The data on patients’ age at diagnosis (mean: 35.9 years), disease stage and outcome are summarised in table 1. In this particular subgroup of young breast cancer patients (≤40 years), 61% were 36 years or older at diagnosis.

Patients and their children at the time of diagnosis (parity status)

Sixty percent of our cohort had children at the time of diagnosis (range: 1–4; table 2). The mean number of children was 1.03 per woman. The mean maternal age at birth of the first child was 27.9 years (range: 17–37 years).

Patients who gave birth to children after breast cancer diagnosis and therapy

Five women gave birth to a child after breast cancer diagnosis and therapy (table 2). In four cases, the pregnancies were desired. These four women were childless at the time of breast cancer diagnosis. One pregnancy occurred after assisted reproduction (oocyte donation) and three women became pregnant spontaneously. Two patients had received adjuvant chemotherapy. In two cases, ongoing endocrine therapy was discontinued with the intention of getting pregnant (nonpersistence). One patient opted against endocrine therapy for this reason (noncompliance). The fourth patient had no endocrine therapy because she had hormone receptor (HR)-negative disease. The patients who gave birth to a desired child were significantly younger at the time of breast cancer diagnosis than the other 96 patients of the cohort (31.5 years vs 36.0 years, p = 0.021). The time between breast cancer diagnosis and birth was 32 months, 38 months, 77 months and 117 months, respectively. At the time of data analysis, all four women were alive with no evidence of disease.
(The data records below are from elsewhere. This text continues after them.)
(** Two contexts whose entry points agree run a body alike. *)
Lemma interp_ext (context1 context2 : Context) (b : Body) :
  (forall args w, commit context1 args w = commit context2 args w) ->
  (forall args w, dispatch context1 args w = dispatch context2 args w) ->
  forall envs w, run envs (interp context1 b w) = run envs (interp context2 b w).
Proof.
  intros Hcommit Hdispatch.
  induction b as [v|e|cargs k IH|cargs k IH|k IH|x k IH]; intros envs w.
  - reflexivity.
  - reflexivity.
  - cbn [interp]. unfold bind, attempt. rewrite Hcommit.
    destruct (commit context2 cargs w) as [w1 r].
    apply run_bindR_ext. intros o w' envs'. apply IH.
  - cbn [interp]. unfold bind, attempt. rewrite Hdispatch.
    destruct (dispatch context2 cargs w) as [w1 r].
    apply run_bindR_ext. intros o w' envs'. apply IH.
  - cbn [interp]. unfold bind, suspend. simpl.
    destruct envs as [|env envs]; [done|]. simpl. apply IH.
  - cbn [interp]. rewrite !(bind_value _ _ _ _ _ (cancelAction_run x w)). apply IH.
Qed.

(** X13. An action wrapped twice, as by [makeCancellable] applied to its
    own result, behaves as the action wrapped once: the inner wrapper
    finds the identifier of the outer one, draws none and cleans nothing,
    and its interceptors check the same identifier again.  Where the body
    settles after the suspensions [envs], the caller of the twice wrapped
    action gets after two more turns what the caller of the once wrapped
    action gets after one turn that does the work of both. *)
Theorem wrapping_twice_is_wrapping_once
    (body : ident -> list jsval -> Body) (context : Context) (args : list jsval)
    (w : World) (envs : list Env) (tick1 tick2 : Env) (wf : World) (o : outcome jsval) :
  truthy (rootActionId context) = false ->
  run envs (user body (instrumented context (next_id w)) args (set_random_count S w))
    = Some (wf, o) ->
  run (envs ++ [tick1; tick2]) (actionWrapper (actionWrapper (user body)) context args w)
  = run (envs ++ [fun w => tick2 (tick1 w)]) (actionWrapper (user body) context args w)
  ∧ run (envs ++ [fun w => tick2 (tick1 w)]) (actionWrapper (user body) context args w)
    = Some (match o with
            | Returned _ => (actionCanceller.cleanAction (next_id w) (tick2 (tick1 wf))).1
            | Threw _ => tick2 (tick1 wf)
            end, o).
Proof.
  intros Hroot Hrun.
  set (id := next_id w) in *. set (context1 := instrumented context id) in *.
  assert (Hinner : run envs (user body (instrumented context1 (rootActionId context1)) args
                               (set_random_count S w)) = Some (wf, o)).
  { rewrite <- Hrun. unfold user, context1. cbn [rootActionId instrumented].
    apply interp_ext; intros cargs w'; cbn [commit dispatch instrumented].
    - by destruct (interceptors_twice id (commit context) cargs w') as [-> _].
    - by destruct (interceptors_twice id (dispatch context) cargs w') as [_ ->]. }
  pose proof (actionWrapper_nested_run (user body) context1 args (set_random_count S w)
                envs tick1 wf o eq_refl Hinner) as Hnested.
  pose proof (actionWrapper_root_run (actionWrapper (user body)) context args w
                (envs ++ [tick1]) tick2 (tick1 wf) o Hroot Hnested) as Htwice.
  rewrite <- app_assoc in Htwice.
  change ([tick1] ++ [tick2])%list with [tick1; tick2] in Htwice.
  pose proof (actionWrapper_root_run (user body) context args w envs
                (fun w => tick2 (tick1 w)) wf o Hroot Hrun) as Honce.
  split; [|exact Honce].
  etransitivity; [exact Htwice|]. symmetry. etransitivity; [exact Honce|].
  by destruct o.
Qed.

Lemma wrapping_twice_is_wrapping_once_witness :
  run [idle; idle; idle]
    (actionWrapper (actionWrapper (user (fun _ => action1))) (host_context 0 None)
       (payload "hello" "world") (fresh_world half))
  = run [idle; idle]
      (actionWrapper (user (fun _ => action1)) (host_context 0 None)
         (payload "hello" "world") (fresh_world half)).
Proof.
  destruct (wrapping_twice_is_wrapping_once (fun _ => action1) (host_context 0 None)
              (payload "hello" "world") (fresh_world half) [idle] idle idle _ _
              eq_refl eq_refl) as [Hsame _].
  exact Hsame.
Defined.

(** ** Two take-latest actions *)

(** X14. The arrays of two [takeLatest(...)] calls are apart: an invocation
    of one take-latest action calls its underlying action in a state in
    which an identifier pending at another call site, and absent from its
    own array, is still pending there and is not cancelled if it was
    not. *)
Theorem other_call_site_is_not_superseded
    (site site' : nat) (action : Action) (context : Context) (args : list jsval)
    (w : World) (id : ident) :
  site' ≠ site ->
  id ∈ previousCalls_at site' w ->
  id ∉ previousCalls_at site w ->
  id ∉ cancelledActions w ->
  takeLatest site action context args w
  = try_catch (await (action context args)) absorb (supersede site context w).1
  ∧ id ∈ previousCalls_at site' (supersede site context w).1
  ∧ id ∉ cancelledActions (supersede site context w).1.
Proof.
  intros Hsite Hthere Hnot Hfree. split; [apply takeLatest_unfold|].
  destruct (supersede_run site context w) as (w1 & -> & _ & Hreg & Hothers & _).
  cbn [fst]. split.
  - by rewrite Hothers.
  - rewrite Hreg. set_solver.
Qed.

Lemma other_call_site_is_not_superseded_witness :
  Some "action-a" ∉ cancelledActions
    (supersede 1 (host_context 1 (Some "action-b"))
       (mkWorld ∅ {[0 := [Some "action-a"]]} half 2 [])).1.
Proof.
  destruct (other_call_site_is_not_superseded 1 0 (user (fun _ _ => Return Undefined))
              (host_context 1 (Some "action-b")) []
              (mkWorld ∅ {[0 := [Some "action-a"]]} half 2 []) (Some "action-a"))
    as (_ & _ & Hfree).
  - done.
  - unfold previousCalls_at. simpl. rewrite lookup_singleton_eq. simpl. set_solver.
  - unfold previousCalls_at. simpl. rewrite lookup_singleton_ne by done. simpl. set_solver.
  - simpl. set_solver.
  - exact Hfree.
Defined.

(** ** No rollback *)

Lemma advance_appends {A} (n : nat) (id : ident) (envs : list Env) (w : World) (r : Res A) :
  guarded n id r -> Forall appends envs ->
  store w `prefix_of` store (advance envs (w, r)).1.
Proof.
  intros Hg Henvs. revert w r Hg.
  induction Henvs as [|env envs Henv Henvs IH]; intros w r Hg; [done|].
  destruct Hg as [a|e|k Hturn Hg]; simpl; try done.
  specialize (Hturn (env w)). specialize (Hg (env w)).
  destruct (k (env w)) as [w' r']. cbn [fst snd] in Hturn, Hg.
  etransitivity; [apply Henv|]. etransitivity; [|by apply IH].
  destruct Hturn as [_ _ (l & -> & _) _ _ _]. by apply prefix_app_r.
Qed.

(** X15. An invocation of a wrapped action never takes a call back: at
    every point of its life, cancelled or not, the store begins with the
    calls it held when the invocation started, in the same order, as long
    as the rest of the system only adds calls too. *)
Theorem invocation_never_undoes_a_call
    (n : nat) (inherited : ident) (body : ident -> list jsval -> Body)
    (args : list jsval) (w : World) (envs : list Env) :
  Forall appends envs ->
  store w `prefix_of`
    store (advance envs (actionWrapper (user body) (host_context n inherited) args w)).1.
Proof.
  intros Henvs.
  destruct (actionWrapper_user_start n inherited body args w) as (w1 & r & -> & Ht & Hg).
  etransitivity; [|by eapply advance_appends].
  destruct Ht as [_ (l & Hstore & _) _ _ _]. rewrite Hstore.
  unfold entry_state. destruct (truthy _); by apply prefix_app_r.
Qed.

Lemma invocation_never_undoes_a_call_witness :
  [(7, CommitCall [Str "earlier"])] `prefix_of`
    store (advance [external (cancelAction (Some "action-i")); idle]
             (actionWrapper (user (fun _ _ => loading_then_set)) (host_context 0 None) []
                (mkWorld ∅ ∅ half 0 [(7, CommitCall [Str "earlier"])]))).1.
Proof.
  apply (invocation_never_undoes_a_call 0 None (fun _ _ => loading_then_set) []
           (mkWorld ∅ ∅ half 0 [(7, CommitCall [Str "earlier"])])
           [external (cancelAction (Some "action-i")); idle]).
  repeat constructor; intros w; done.
Defined.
In one case, the pregnancy was unintended and was diagnosed shortly after completion of oncological therapy (neoadjuvant chemotherapy, surgery, radiotherapy). At the time of breast cancer diagnosis, the patient was 39 years of age and already had two children. Ten months after she delivered her third child, distant metastases were diagnosed. Eight months later, she died of metastatic breast cancer.
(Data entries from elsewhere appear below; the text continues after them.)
Lemma initializeAuth_bound (fuel : nat) :
  forall k, (k <= 3)%nat -> (3 - k < fuel)%nat ->
    exists evs,
      initializeAuth env fuel k = Some evs /\
      (attempts evs <= 4 - k)%nat /\
      exists n, (k + n <= 3)%nat /\
                timeouts evs =
                map (fun j => Z.min (1000 * 2 ^ Z.of_nat j) 5000) (seq k n).
Proof.
  induction fuel as [|fuel IH]; intros k Hk Hfuel; [lia|].
  cbn [initializeAuth].
  destruct (mounted_at_start (env k)); cbn [negb].
  2: { exists []. split; [reflexivity|]. split; [cbn [attempts]; lia|].
       exists 0%nat. split; [lia|reflexivity]. }
  assert (Hstarted :
    exists evs,
      Some ([SetLoading true; SetAuthError None; GetSession k] : list (AuthEvent Session))
      = Some evs /\
      (attempts evs <= 4 - k)%nat /\
      exists n, (k + n <= 3)%nat /\
                timeouts evs =
                map (fun j => Z.min (1000 * 2 ^ Z.of_nat j) 5000) (seq k n)).
  { eexists. split; [reflexivity|]. split; [cbn [attempts]; lia|].
    exists 0%nat. split; [lia|reflexivity]. }
  assert (Hfailed :
    exists evs,
      match on_failure env k with
      | (evs0, Some _) =>
          if mounted_at_timer (env k) then
            match initializeAuth env fuel (Datatypes.S k) with
            | Some rest =>
                Some ([SetLoading true; SetAuthError None; GetSession k] ++ evs0 ++ rest)
            | None => None
            end
          else Some ([SetLoading true; SetAuthError None; GetSession k] ++ evs0)
      | (evs0, None) =>
          Some ([SetLoading true; SetAuthError None; GetSession k] ++ evs0)
      end = Some evs /\
      (attempts evs <= 4 - k)%nat /\
      exists n, (k + n <= 3)%nat /\
                timeouts evs =
                map (fun j => Z.min (1000 * 2 ^ Z.of_nat j) 5000) (seq k n)).
  { pose proof (on_failure_events k) as Hof.
    destruct (on_failure env k) as [evs0 [d|]]; cbn [fst snd] in Hof.
    - destruct Hof as [Ha [Hlt [Hd Ht]]].
      destruct (mounted_at_timer (env k)).
      + destruct (IH (Datatypes.S k)) as [rest [Hr [Hra [n [Hn Hrt]]]]]; [lia|lia|].
        rewrite Hr. eexists. split; [reflexivity|].
        split.
        * rewrite !attempts_app, Ha. cbn [attempts]. lia.
        * exists (Datatypes.S n). split; [lia|].
          rewrite !timeouts_app, Ht, Hrt. cbn [timeouts app seq map].
          now rewrite Hd.
      + eexists. split; [reflexivity|]. split.
        * rewrite attempts_app, Ha. cbn [attempts]. lia.
        * exists 1%nat. split; [lia|].
          rewrite timeouts_app, Ht. cbn [timeouts app seq map]. now rewrite Hd.
    - destruct Hof as [Ha Ht].
      eexists. split; [reflexivity|]. split.
      + rewrite attempts_app, Ha. cbn [attempts]. lia.
      + exists 0%nat. split; [lia|].
        rewrite timeouts_app, Ht. reflexivity. }
  destruct (getSession (env k)) as [r|e|].
  - destruct (session_error r); [exact Hfailed|].
    destruct (mounted_after (env k)); cbn [negb]; [|exact Hstarted].
    eexists. split; [reflexivity|]. split; [cbn [attempts app]; lia|].
    exists 0%nat. split; [lia|reflexivity].
  - exact Hfailed.
  - exact Hstarted.
Qed.

End AuthFacts.

(** X15: However the session service behaves, the start of the session asks for
    the session at most four times, and the waits between the calls are a
    prefix of 1000, 2000 and 4000 ms; the ceiling of 5000 ms in the formula
    is never reached.  Four calls are all there are: the retries end. *)
Theorem initializeAuth_bounded {Session : Type} (env : nat -> App.Attempt Session) :
  exists evs,
    App.initializeAuth env 4 0 = Some evs /\
    (App.attempts evs <= 4)%nat /\
    exists n, (n <= 3)%nat /\ App.timeouts evs = firstn n [1000; 2000; 4000].
Proof.
  destruct (initializeAuth_bound env 4 0%nat) as [evs [H [Ha [n [Hn Ht]]]]]; [lia|lia|].
  exists evs. split; [exact H|]. split; [exact Ha|].
  exists n. split; [lia|]. rewrite Ht.
  destruct n as [|[|[|[|n]]]]; [reflexivity|reflexivity|reflexivity|reflexivity|lia].
Qed.

(** X16: When the session service fails at every call, by a thrown error or by
    an error in its answer, and the view stays mounted, the start of the
    session makes four calls, waits 1000, 2000 and 4000 ms between them,
    and ends with the loading flag off, no session, and the message that
    the authentication service cannot be reached. *)
Theorem initializeAuth_gives_up {Session : Type} (env : nat -> App.Attempt Session) :
  (forall k, (k <= 3)%nat ->
     App.mounted_at_start (env k) = true /\
     App.mounted_after (env k) = true /\
     App.mounted_at_timer (env k) = true /\
     App.fails (App.getSession (env k)) = true) ->
  App.initializeAuth env 4 0 =
  Some [App.SetLoading true; App.SetAuthError None; App.GetSession 0;
        App.ConsoleError "Auth error:"; App.SetTimeout 1000;
        App.SetLoading true; App.SetAuthError None; App.GetSession 1;
        App.ConsoleError "Auth error:"; App.SetTimeout 2000;
        App.SetLoading true; App.SetAuthError None; App.GetSession 2;
        App.ConsoleError "Auth error:"; App.SetTimeout 4000;
        App.SetLoading true; App.SetAuthError None; App.GetSession 3;
        App.ConsoleError "Auth error:";
        App.SetLoading false; App.SetSession None;
        App.SetAuthError
          (Some "Unable to connect to authentication service. Please try again later.")].
Proof.
  intros H.
  destruct (H 0%nat ltac:(lia)) as [A0 [B0 [C0 D0]]].
  destruct (H 1%nat ltac:(lia)) as [A1 [B1 [C1 D1]]].
  destruct (H 2%nat ltac:(lia)) as [A2 [B2 [C2 D2]]].
  destruct (H 3%nat ltac:(lia)) as [A3 [B3 [C3 D3]]].
  cbn [App.initializeAuth]. unfold App.on_failure.
  rewrite A0, A1, A2, A3, B0, B1, B2, B3, C0, C1, C2.
  unfold App.fails in D0, D1, D2, D3.
  destruct (App.getSession (env 0%nat)) as [r0|e0|]; [|clear D0|discriminate].
  1: destruct (App.session_error r0); [clear D0|discriminate].
  all: destruct (App.getSession (env 1%nat)) as [r1|e1|]; [|clear D1|discriminate].
  1,3: destruct (App.session_error r1); [clear D1|discriminate].
  all: destruct (App.getSession (env 2%nat)) as [r2|e2|]; [|clear D2|discriminate].
  1,3,5,7: destruct (App.session_error r2); [clear D2|discriminate].
  all: destruct (App.getSession (env 3%nat)) as [r3|e3|]; [|clear D3|discriminate].
  1,3,5,7,9,11,13,15: destruct (App.session_error r3); [clear D3|discriminate].
  all: reflexivity.
Qed.
(** * Driver online-gating flow of the LoadMatrix client

    A shallow embedding of the driver dashboard's location gate
    ([DriverDashboard]), the mandatory [LocationPermissionModal] and the
    [logout] of the authentication context, as an event-driven transition
    system over the browser state they share: [localStorage], the global
    [window.driverLocationInterval], the set of running intervals, the
    geolocation and network requests in flight, and the React state of the
    two components.

    JavaScript is single threaded: every callback runs to completion, so one
    transition of the system is one callback (or one user action) followed
    by the React effects its state changes trigger. *)

From Stdlib Require Import ZArith NArith Ascii String DecimalString DecimalN DecimalPos.
From Stdlib Require Import PrimFloat.
From stdpp Require Import gmap strings list fin_maps.

Local Open Scope string_scope.
Local Open Scope Z_scope.

(** Left-to-right sequencing of state transformers: [w |> f |> g] reads as the
    statements [f; g] executed from [w]. *)
Notation "w |> f" := (f w) (at level 45, left associativity, only parsing).

(** ** JavaScript values used by the flow *)

Module Js.

(** [n.toString()] for a non-negative integer (the shape of [Date.now()]
    and of a numeric database id). *)
Definition toString (n : N) : string :=
  NilZero.string_of_uint (N.to_uint n).

(** The ASCII part of StrWhiteSpaceChar, skipped by [parseInt]. *)
Definition isWhiteSpace (a : ascii) : bool :=
  let n := nat_of_ascii a in
  ((n =? 32) || (n =? 9) || (n =? 10) || (n =? 11) || (n =? 12) || (n =? 13))%nat.

Fixpoint skipWhiteSpace (s : string) : string :=
  match s with
  | String a r => if isWhiteSpace a then skipWhiteSpace r else s
  | EmptyString => s
  end.

(** Value of a character as a digit, for radix 10 or 16. *)
Definition digitValue (radix : Z) (a : ascii) : option Z :=
  let n := Z.of_nat (nat_of_ascii a) in
  if (48 <=? n) && (n <=? 57) then Some (n - 48)
  else if (radix =? 16) && (97 <=? n) && (n <=? 102) then Some (n - 87)
  else if (radix =? 16) && (65 <=? n) && (n <=? 70) then Some (n - 55)
  else None.

(** The longest prefix of digits, read in the radix; [None] is [NaN]
    (no digit at all). *)
Fixpoint parseDigits (radix : Z) (s : string) (acc : option Z) : option Z :=
  match s with
  | String a r =>
      match digitValue radix a with
      | Some d => parseDigits radix r (Some (radix * default 0 acc + d))
      | None => acc
      end
  | EmptyString => acc
  end.

Definition stripSign (s : string) : Z * string :=
  match s with
  | String "-" r => (-1, r)
  | String "+" r => (1, r)
  | _ => (1, s)
  end.

Definition stripHexPrefix (s : string) : Z * string :=
  match s with
  | String "0" (String "x" r) => (16, r)
  | String "0" (String "X" r) => (16, r)
  | _ => (10, s)
  end.

(** [parseInt(s)] with no radix argument. [None] is [NaN]. Integers are
    exact here; the rounding of a double above 2^53 is not modelled (epoch
    milliseconds are far below). *)
Definition parseInt (s : string) : option Z :=
  let '(sign, s1) := stripSign (skipWhiteSpace s) in
  let '(radix, s2) := stripHexPrefix s1 in
  Z.mul sign <$> parseDigits radix s2 None.

(** [a < b] on numbers: false as soon as one side is [NaN]. *)
Definition lt (a b : option Z) : bool :=
  match a, b with
  | Some x, Some y => x <? y
  | _, _ => false
  end.

Definition gt (a b : option Z) : bool := lt b a.

(** [a - b] on numbers. *)
Definition sub (a b : option Z) : option Z :=
  match a, b with
  | Some x, Some y => Some (x - y)
  | _, _ => None
  end.

(** The value of [user?.id]: absent, a number or a string. *)
Inductive Id :=
| IdUndefined
| IdNumber (n : N)
| IdString (s : string).

(** Interpolation [`${id}`] in a template literal. *)
Definition template (v : Id) : string :=
  match v with
  | IdUndefined => "undefined"
  | IdNumber n => toString n
  | IdString s => s
  end.

(** Truthiness, as tested by [if (user?.id)]. *)
Definition truthy (v : Id) : bool :=
  match v with
  | IdUndefined => false
  | IdNumber n => negb (n =? 0)%N
  | IdString s => negb (String.eqb s "")
  end.

(** Truthiness of the result of [localStorage.getItem]: [null] and the empty
    string are falsy. *)
Definition truthyItem (v : option string) : bool :=
  match v with
  | Some s => negb (String.eqb s "")
  | None => false
  end.

End Js.

(** ** Data of the flow *)

(** [GeolocationPositionError.code]. *)
Inductive PositionError := PERMISSION_DENIED | POSITION_UNAVAILABLE | TIMEOUT.

(** [position.coords]: two IEEE doubles. *)
Record Coords := { latitude : float; longitude : float }.

(** The object [{ lat, lng }] the components keep and post. *)
Record Location := { lat : float; lng : float }.

(** Third argument of [getCurrentPosition]. *)
Record PositionOptions :=
  { enableHighAccuracy : bool; timeout : Z; maximumAge : Z }.

(** [user] of the authentication context; only its [id] matters here. *)
Record User := { id : Js.Id }.

(** [user?.id] *)
Definition userId (u : option User) : Js.Id :=
  match u with
  | Some v => id v
  | None => Js.IdUndefined
  end.

Definition userLocationKey (uid : Js.Id) : string :=
  String.append "driverLocationPermission_" (Js.template uid).

Definition userLocationTimeKey (uid : Js.Id) : string :=
  String.append "driverLocationPermissionTime_" (Js.template uid).

Definition sevenDays : Z := 7 * 24 * 60 * 60 * 1000.
Definition oneHour : Z := 60 * 60 * 1000.

(** React state of [DriverDashboard] (the hooks the flow reads or writes). *)
Module Dash.

Record state := {
  loading : bool;
  locationLoading : bool;
  currentLocation : option Location;
  showLocationModal : bool;
  locationPermissionGranted : bool;
  dashboardBlocked : bool;
  permissionCheckComplete : bool
}.

(** The [useState] initial values. *)
Definition initial : state := {|
  loading := true;
  locationLoading := false;
  currentLocation := None;
  showLocationModal := false;
  locationPermissionGranted := false;
  dashboardBlocked := true;
  permissionCheckComplete := false
|}.

Definition setLoading (v : bool) (d : state) : state :=
  {| loading := v; locationLoading := locationLoading d;
     currentLocation := currentLocation d; showLocationModal := showLocationModal d;
     locationPermissionGranted := locationPermissionGranted d;
     dashboardBlocked := dashboardBlocked d;
     permissionCheckComplete := permissionCheckComplete d |}.

Definition setLocationLoading (v : bool) (d : state) : state :=
  {| loading := loading d; locationLoading := v;
     currentLocation := currentLocation d; showLocationModal := showLocationModal d;
     locationPermissionGranted := locationPermissionGranted d;
     dashboardBlocked := dashboardBlocked d;
     permissionCheckComplete := permissionCheckComplete d |}.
The impact of children (parity status) on compliance and persistence with adjuvant breast cancer therapy

Compliance and persistence with breast cancer therapy in the adjuvant situation are summarised in table 3.

Primary Surgery

Compliance with surgery was high. All patients (n = 98) underwent surgery. Only two patients refused the recommended axillary lymph node dissection.

Adjuvant radiotherapy

Out of the 69 patients to whom radiotherapy was suggested, only three (4.3%) refused the recommended therapy and never began the treatment. Once radiation was initiated, all patients completed the therapy.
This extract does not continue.